Insight into charged drug release from metal–organic frameworks

Abstract

The use of metal–organic frameworks (MOFs) as platforms in biological settings is an area in which they should shine, however, the adaptation of these materials in critical roles such as for drug delivery has been slow and limited. This can be attributed to the relative novelty of MOFs in the field and the lack of a comprehensive understanding surrounding how MOF components and solution conditions may influence release. In this work, we deliver broad view of how charged molecules are influenced by surrounding interactions to inform and improve drug release applications.
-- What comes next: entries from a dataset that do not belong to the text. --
(* ===== verification/IpReassProc.v ===== *)
(** * An arriving fragment

    [proc_result] says what [ip4_frag_proc] and [ip6_frag_proc] make of a fragment
    in terms of the contents of the table; [frag_proc_refines_aux] proves they do, and IpReassBuild completes it with the state
    after a packet has been built. *)
From S2P Require Import Prelude GenericHash GenericHashRun Wdata IpReass IpReassInv IpReassStep.

Implicit Types (st : reass_state) (d : node_ip_reass_t) (l : list Z) (r : ip_reass_record_t).

(** The two instances of the code. *)
Inductive ip_family := IPv4 | IPv6.

Definition family_view (f : ip_family) : gmap Z Z -> sf_wdata_t -> frag_view :=
  match f with IPv4 => ip4_view | IPv6 => ip6_view end.
Definition family_clear (f : ip_family) : gmap Z Z -> sf_wdata_t -> Z -> gmap Z Z :=
  match f with IPv4 => ip4_clear | IPv6 => ip6_clear end.
Definition family_frag_proc `{ByteHash} `{Vlib} (f : ip_family) :
    nat -> ip_reass_config -> Z -> answers -> reass_state -> option (reass_state * Z * Z) :=
  match f with IPv4 => ip4_frag_proc | IPv6 => ip6_frag_proc end.

Lemma family_key_length f m w : length (fv_key (family_view f m w)) = 40%nat.
Proof.
  destruct f; cbn [family_view]; unfold ip4_view, ip6_view; cbn [fv_key]; unfold key_bytes;
    by rewrite !length_app, !le_bytes_length.
Qed.

(** The fragment with its record filled in. *)
Definition arrived (f : ip_family) (cfg : ip_reass_config) (b0 : Z) st : reass_state :=
  set_rec b0 (init_record cfg (family_view f (mem st) (IpReass.sf_wdata (bufs st).[b0]))
                (IpReass.sf_wdata (bufs st).[b0]) (rec_of (bufs st) b0)) st.

Section proc.
Context `{ByteHash} `{Vlib}.

(** What becomes of a first fragment. *)
Definition first_result (k : list Z) (lastf : bool) st (live : gmap Z Z) (A : contents) (b0 : Z)
    (an : answers) (res : option (reass_state * Z * Z)) : Prop :=
  let r := rec_of (bufs st) b0 in
  if decide (an_node an = 0) then res = Some (st, b0, 1)
  else if decide (an_timer_info an = 0 \/ an_timer_submit an <> 0) then
    exists st', res = Some (st', b0, 1) /\ reass_inv st' live A /\ only_links st st'
  else
    exists st', res = Some (st', 0, 0) /\
      reass_inv st' (<[an_node an := byte_hash k]> live)
        (<[k := (an_node an, first_node k r lastf b0, [b0])]> A) /\
      timers st' = timers st ++ [(an_node an, byte_hash k)] /\ only_links st st'.

Definition proc_result (f : ip_family) (cfg : ip_reass_config) (v : frag_view) (w : sf_wdata_t)
    st (live : gmap Z Z) (A : contents) (b0 : Z) (an : answers) (fuel : nat)
    (res : option (reass_state * Z * Z)) : Prop :=
  let r := rec_of (bufs st) b0 in
  if decide ((ip_reass_layers cfg).[interface_id w - 1] < ip_wdata_cnt w) then res = Some (st, b0, -1)
  else match A !! fv_key v with
       | Some (x, d, l) =>
           append_result (family_clear f)
             (abs_append d ((fun b => frag_offset (rec_of (bufs st) b)) <$> l) r (fv_last v) b0
                (current_data w))
             st live A (fv_key v) x d l b0 an (rec_interface_id r) fuel res
       | None => first_result (fv_key v) (fv_last v) st live A b0 an res
       end.

Lemma first_group B b0 k r lastf :
  b0 <> 0 -> next_frag (rec_of B b0) = 0 -> group_ok B (first_node k r lastf b0) [b0].
Proof.
  intros Hb Hn. split; cbn; try done.
  - apply NoDup_singleton.
  - apply NoDup_singleton.
Qed.

Lemma timer_answer info sub x hx ts :
  snd (ip_reass_submit_timer info sub x hx ts) <> 0 <-> info = 0 \/ sub <> 0.
Proof. unfold ip_reass_submit_timer. repeat case_decide; cbn; naive_solver. Qed.

(** The node is inserted and taken out again when there is no timer for it. *)
Lemma first_undone st st' live A k x N h N' h' :
  reass_inv st live A -> x <> 0 -> live !! x = None -> ncount (table_ip_reass st) + 1 < 2 ^ 32 ->
  hashInsertNode (nodes st) (table_ip_reass st) (byte_hash k) x = (N, h) ->
  hashFreeNode N h x (byte_hash k) = (N', h') ->
  nodes st' = N' -> table_ip_reass st' = h' -> bufs st' = bufs st ->
  (forall y, y <> x -> (rdata st').[y] = (rdata st).[y]) -> reass_inv st' live A.
Proof.
  intros Hi Hx Hlx Hbd Ei Ef En Et Eb Ed.
  assert (Hh : gh_inv (N', h', live)).
  { rewrite <- (delete_insert_id live x (byte_hash k)) by done.
    eapply gh_step_free; [|apply lookup_insert_eq|exact Ef].
    by apply (gh_step_insert (nodes st) (table_ip_reass st)), Ei; [apply (ri_hash _ _ _ Hi)|..]. }
  destruct Hi as [_ He Hl Hd]. split; [by rewrite En, Et| |done|done].
  intros k2 x2 d2 l2 HA. destruct (He _ _ _ _ HA) as (Hl2 & Ed2 & ?).
  rewrite Eb, Ed by (intros ->; congruence). done.
Qed.

Lemma frag_first_refines st live A v b0 an :
  reass_inv st live A -> A !! fv_key v = None -> length (fv_key v) = 40%nat -> unlisted A b0 -> b0 <> 0 ->
  next_frag (rec_of (bufs st) b0) = 0 -> ncount (table_ip_reass st) + 1 < 2 ^ 32 ->
  (an_node an <> 0 -> live !! an_node an = None) ->
  first_result (fv_key v) (fv_last v) st live A b0 an
    (Some (frag_first v b0 (byte_hash (fv_key v)) an st)).
Proof.
  intros Hi HA Hlen Hu Hb0 Hn Hbd Hx. unfold frag_first, first_result.
  fold (rec_of (bufs st) b0). set (k := fv_key v) in *. set (x := an_node an) in *.
  destruct (decide (x = 0)) as [|Hx0]; [done|]. specialize (Hx Hx0).
  cbn [nodes table_ip_reass set_rdata].
  destruct (hashInsertNode (nodes st) (table_ip_reass st) (byte_hash k) x) as [N h] eqn:Ei.
  change (timers (set_table N h _)) with (timers st).
  pose proof (timer_answer (an_timer_info an) (an_timer_submit an) x (byte_hash k) (timers st)) as Ht.
  destruct (decide (an_timer_info an = 0 \/ an_timer_submit an <> 0)) as [Hf|Hf].
  - apply Ht in Hf.
    destruct (ip_reass_submit_timer _ _ _ _ (timers st)) as [ts ret]. cbn in Hf.
    rewrite decide_True by done. cbn [nodes table_ip_reass set_table].
    destruct (hashFreeNode N h x (byte_hash k)) as [N' h'] eqn:Ef. eexists. split; [done|].
    split; [|apply (only_links_eq _ st); [done..|apply only_links_refl]].
    eapply (first_undone st _ live A k x N h N' h' Hi); try done.
    intros y Hy. cbn. by rewrite aget_aset_ne.
  - assert (Er : ip_reass_submit_timer (an_timer_info an) (an_timer_submit an) x (byte_hash k) (timers st)
                 = (timers st ++ [(x, byte_hash k)], 0)).
    { unfold ip_reass_submit_timer. rewrite !decide_False by naive_solver. done. }
    rewrite Er, (decide_False (P := 0 <> 0)) by (intros ?; done). eexists. split; [done|]. split; [|split; [done|]].
    + eapply (reass_inv_insert st _ live A k x _ [b0] N h Hi); try done.
      * intros y. cbn. rewrite !aget_aset. by destruct (decide (x = y)), (decide (y = x)).
      * cbn [bufs set_rdata]. apply first_group; [done|]. by rewrite rec_of_set_rec, decide_True.
      * intros b ->%list_elem_of_singleton. done.
      * intros b Hb. cbn [bufs set_rdata]. rewrite rec_of_set_rec. cbn [bufs].
        rewrite decide_False; [done|]. set_solver.
    + apply (only_links_eq _ (set_rec b0 (set_next_frag 0 (rec_of (bufs st) b0)) st)); [done|done|].
      apply only_links_set_rec.
Qed.

Lemma arrived_inv f cfg b0 st live A :
  reass_inv st live A -> unlisted A b0 -> reass_inv (arrived f cfg b0 st) live A.
Proof.
  intros Hi Hu. apply (reass_inv_frame st); try done. intros b Hb. unfold arrived.
  rewrite rec_of_set_rec, decide_False; [done|]. by intros <-.
Qed.

Lemma frag_proc_refines_aux f cfg st live A b0 an fuel :
  let w := IpReass.sf_wdata (bufs st).[b0] in
  let v := family_view f (mem st) w in
  reass_inv st live A -> unlisted A b0 -> b0 <> 0 ->
  (A !! fv_key v = None -> (an_node an <> 0 -> live !! an_node an = None) /\
                           ncount (table_ip_reass st) + 1 < 2 ^ 32) ->
  (Nat.max 10 (size live) < fuel)%nat ->
  reass_inv (arrived f cfg b0 st) live A /\
  proc_result f cfg v w (arrived f cfg b0 st) live A b0 an fuel (family_frag_proc f fuel cfg b0 an st).
Proof.
  intros w v Hi Hu Hb0 Hnew Hf.
  pose proof (arrived_inv f cfg b0 st live A Hi Hu) as Hi1. split; [done|].
  assert (Hlen : length (fv_key v) = 40%nat) by apply family_key_length.
  assert (Hw : IpReass.sf_wdata (bufs (arrived f cfg b0 st)).[b0] = w) by apply wdata_set_rec.
  assert (Hn : next_frag (rec_of (bufs (arrived f cfg b0 st)) b0) = 0)
    by (unfold arrived; by rewrite rec_of_set_rec, decide_True).
  assert (E : family_frag_proc f fuel cfg b0 an st = frag_proc (family_view f) (family_clear f) fuel cfg b0 an st)
    by by destruct f.
  rewrite E. unfold frag_proc, proc_result. fold (rec_of (bufs st) b0) w v.
  change (set_rec b0 (init_record cfg v w (rec_of (bufs st) b0)) st) with (arrived f cfg b0 st).
  destruct (decide (_ < ip_wdata_cnt w)) as [|_]; [done|].
  rewrite (reass_find _ live A) by (done || lia). cbn [obind]. unfold node_of.
  destruct (A !! fv_key v) as [[[x d] l]|] eqn:HA.
  - rewrite decide_True by (by apply (node_nonzero _ _ _ _ _ _ _ Hi HA)).
    rewrite <- Hw. apply frag_append_refines_aux; try done.
    destruct (ri_entry _ _ _ Hi _ _ _ _ HA) as (_ & _ & _ & _ & Hg).
    pose proof (go_max _ _ _ Hg) as Hm. rewrite (go_cache _ _ _ Hg) in Hm. unfold IP_REASS_MAX_CACHE_PKTS in Hm. lia.
  - rewrite decide_False by (intros ?; done). destruct (Hnew eq_refl). by apply frag_first_refines.
Qed.

End proc.
Lemma final_step st l b an : waiting st l -> l <> [] -> l ++ [b] ≡ₚ tl ->
  let D := an_huge an + SF_HUGE_PKT_PRE_DATA_SIZE in
  let h := hd 0 l in
  D <> 0 -> an_vb an <> 0 -> an_vb an ∉ tl -> unlisted A (an_vb an) -> room_for D h ->
  exists st', family_frag_proc f fuel cfg b an st = Some (st', an_vb an, 0) /\
    reassembled st' (an_vb an) D h (l ++ [b]).
Proof.
  intros Hw Hne P D h HD Hvb Hvt Hvu Hroom.
  destruct (perm_split l b [] P) as (Hl & Hb & Hni & _).
  destruct (next_call st l b an [] Hw Hne P) as (d & d' & _ & _ & _ & Eh & st1 & (Hi & Hc & Hol) & E).
  rewrite delete_insert_id in Hi by done. rewrite delete_insert_id in Hi by done.
  destruct (joined_recs st st1 l b Hw Hni Hol) as (Hmem & Hwd & Hrec).
  rewrite Eh in Hc, E. fold h in Hc, E. set (l' := l ++ [b]) in *.
  assert (Hh : h ∈ l') by (unfold h, l'; destruct l; [done|set_solver]).
  assert (Ehd : hd 0 l' = h) by (unfold h, l'; by destruct l).
  assert (Ht' : forall c, c ∈ l' -> c ∈ tl) by (intros c; by rewrite P).
  destruct (Hrec h Hh) as (_ & _ & Ehl & _).
  assert (Ecd : current_data (sf_wdata (bufs st1).[h]) = pkt_cur st0 h) by (by rewrite Hwd).
  destruct (dg_hdr _ _ _ _ _ _ Hdg h (Ht' h Hh)) as (Hh1 & Hh2 & Hh3).
  destruct (frag_build_spec f fuel (an_huge an) (an_vb an) h (cache_pkt_num d + 1) st1 l')
    as (st2 & E2 & Hbt); rewrite ?Ehl, ?Ecd; try done.
  { by apply (dg_buf _ _ _ _ _ _ Hdg), Ht'. }
  { intros Hin. by apply Hvt, Ht'. }
  { rewrite P. pose proof (dg_count _ _ _ _ _ _ Hdg). lia. }
  { intros c Hcl. destruct (Hrec c Hcl) as (-> & -> & _). pose proof (dg_fits c (Ht' c Hcl)). lia. }
  rewrite E2 in E. cbn [obind] in E. eexists. split; [exact E|].
  rewrite Ehl, Ecd in Hbt. fold D in Hbt.
  assert (Es : zsum (fsize (bufs st1)) l' = L).
  { rewrite (zsum_ext _ z); [|intros c Hcl; by apply Hrec]. pose proof (dg_sum l' []) as Hs.
    rewrite app_nil_r in Hs. specialize (Hs P). cbn in Hs. lia. }
  rewrite Es in Hbt. pose proof (dg_len _ _ _ _ _ _ Hdg) as HL.
  pose proof (tiles_range _ _ _ _ _ (dg_tiles _ _ _ _ _ _ Hdg)) as HL0.
  destruct (bt_copied _ _ _ _ _ _ _ _ Hbt) as (m1 & Hm1 & Hm2).
  setoid_rewrite Hmem in Hm1.
  destruct (copies_make_datagram m1 (mem st2) l' D h P Hroom Hh1 Hh2 Hm1) as [Hdata Hab].
  { intros a Ha. rewrite Hm2 by done. erewrite copy_all_ext; [reflexivity|]. intros c Hcl.
    destruct (Hrec c Hcl) as (-> & -> & Ehc & _). split_and!; try done. unfold src, pkt_src. by rewrite Hwd, Ehc. }
  split; cbn [bufs mem update_ip_reass_stat].
  - destruct (bt_rest _ _ _ _ _ _ _ _ Hbt) as (En & Et & Ed & _ & _).
    apply (reass_inv_frame st1); try done. intros c Hcu. cbn.
    unfold rec_of. rewrite (bt_bufs _ _ _ _ _ _ _ _ Hbt); [done|]. by intros ->.
  - rewrite (bt_len _ _ _ _ _ _ _ _ Hbt). apply wrap_small. lia.
  - rewrite (bt_payload_len _ _ _ _ _ _ _ _ Hbt). apply wrap_small. lia.
  - apply (bt_over _ _ _ _ _ _ _ _ Hbt).
  - unfold sf_wqe_get_current. rewrite (bt_ptr _ _ _ _ _ _ _ _ Hbt), (bt_cur _ _ _ _ _ _ _ _ Hbt).
    by rewrite Z.add_assoc.
  - rewrite (bt_child _ _ _ _ _ _ _ _ Hbt), Ehd. apply (bseg_frame (bufs st1)); [|done].
    intros c Hcl. unfold rec_of. rewrite (bt_bufs _ _ _ _ _ _ _ _ Hbt); [done|]. intros ->. by apply Hvt, Ht'.
  - apply (bt_flag _ _ _ _ _ _ _ _ Hbt).
  - apply (bt_next _ _ _ _ _ _ _ _ Hbt).
  - intros c Hcl Hleaf. unfold rec_of. rewrite (bt_bufs _ _ _ _ _ _ _ _ Hbt) by (intros ->; by apply Hvt, Ht').
    rewrite Hwd. split; [|done]. by apply (Hrec c Hcl).
  - intros Hleaf. rewrite (bt_followed _ _ _ _ _ _ _ _ Hbt), (zsum_const _ 1).
    + rewrite wrap_small; [lia|]. rewrite P. pose proof (dg_count _ _ _ _ _ _ Hdg). lia.
    + intros c Hcl. unfold brings. destruct (Hrec c Hcl) as (_ & _ & _ & Ec). by rewrite Ec by auto.
  - intros a [Ha|Ha]; [by rewrite (bt_below _ _ _ _ _ _ _ _ Hbt), Hmem|by apply Hab].
Qed.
To do this, a variety of MOFs [MIL-100, UiO-66, UiO-66-NH₂, UiO-66-NO₂, and UiO-66-OH] were synthesized to evaluate how the presence of functional groups and other electrostatic groups, like buffer molecules, ions, and polyelectrolytes, may influence loading and release of charged dye and drug models. To evaluate these results, we utilize the conventional Korsmeyer–Peppas (K–P) model which can inform us of the mechanisms of release. However, this and other models fail to adequately describe some of the biphasic release profiles observed. To overcome this hurdle, we present a novel adaptation of the K–P model by combining it with a burst release term while accounting for the proportion of release during each phase to describe the biphasic release observed. This allows for the extraction of empirical insights and the appropriate description of the mechanisms of release that would otherwise go unnoticed. In doing so, we reveal several phenomena present during release that can be used to better understand the process and can be leveraged to promote the controlled drug release of charged drug molecules.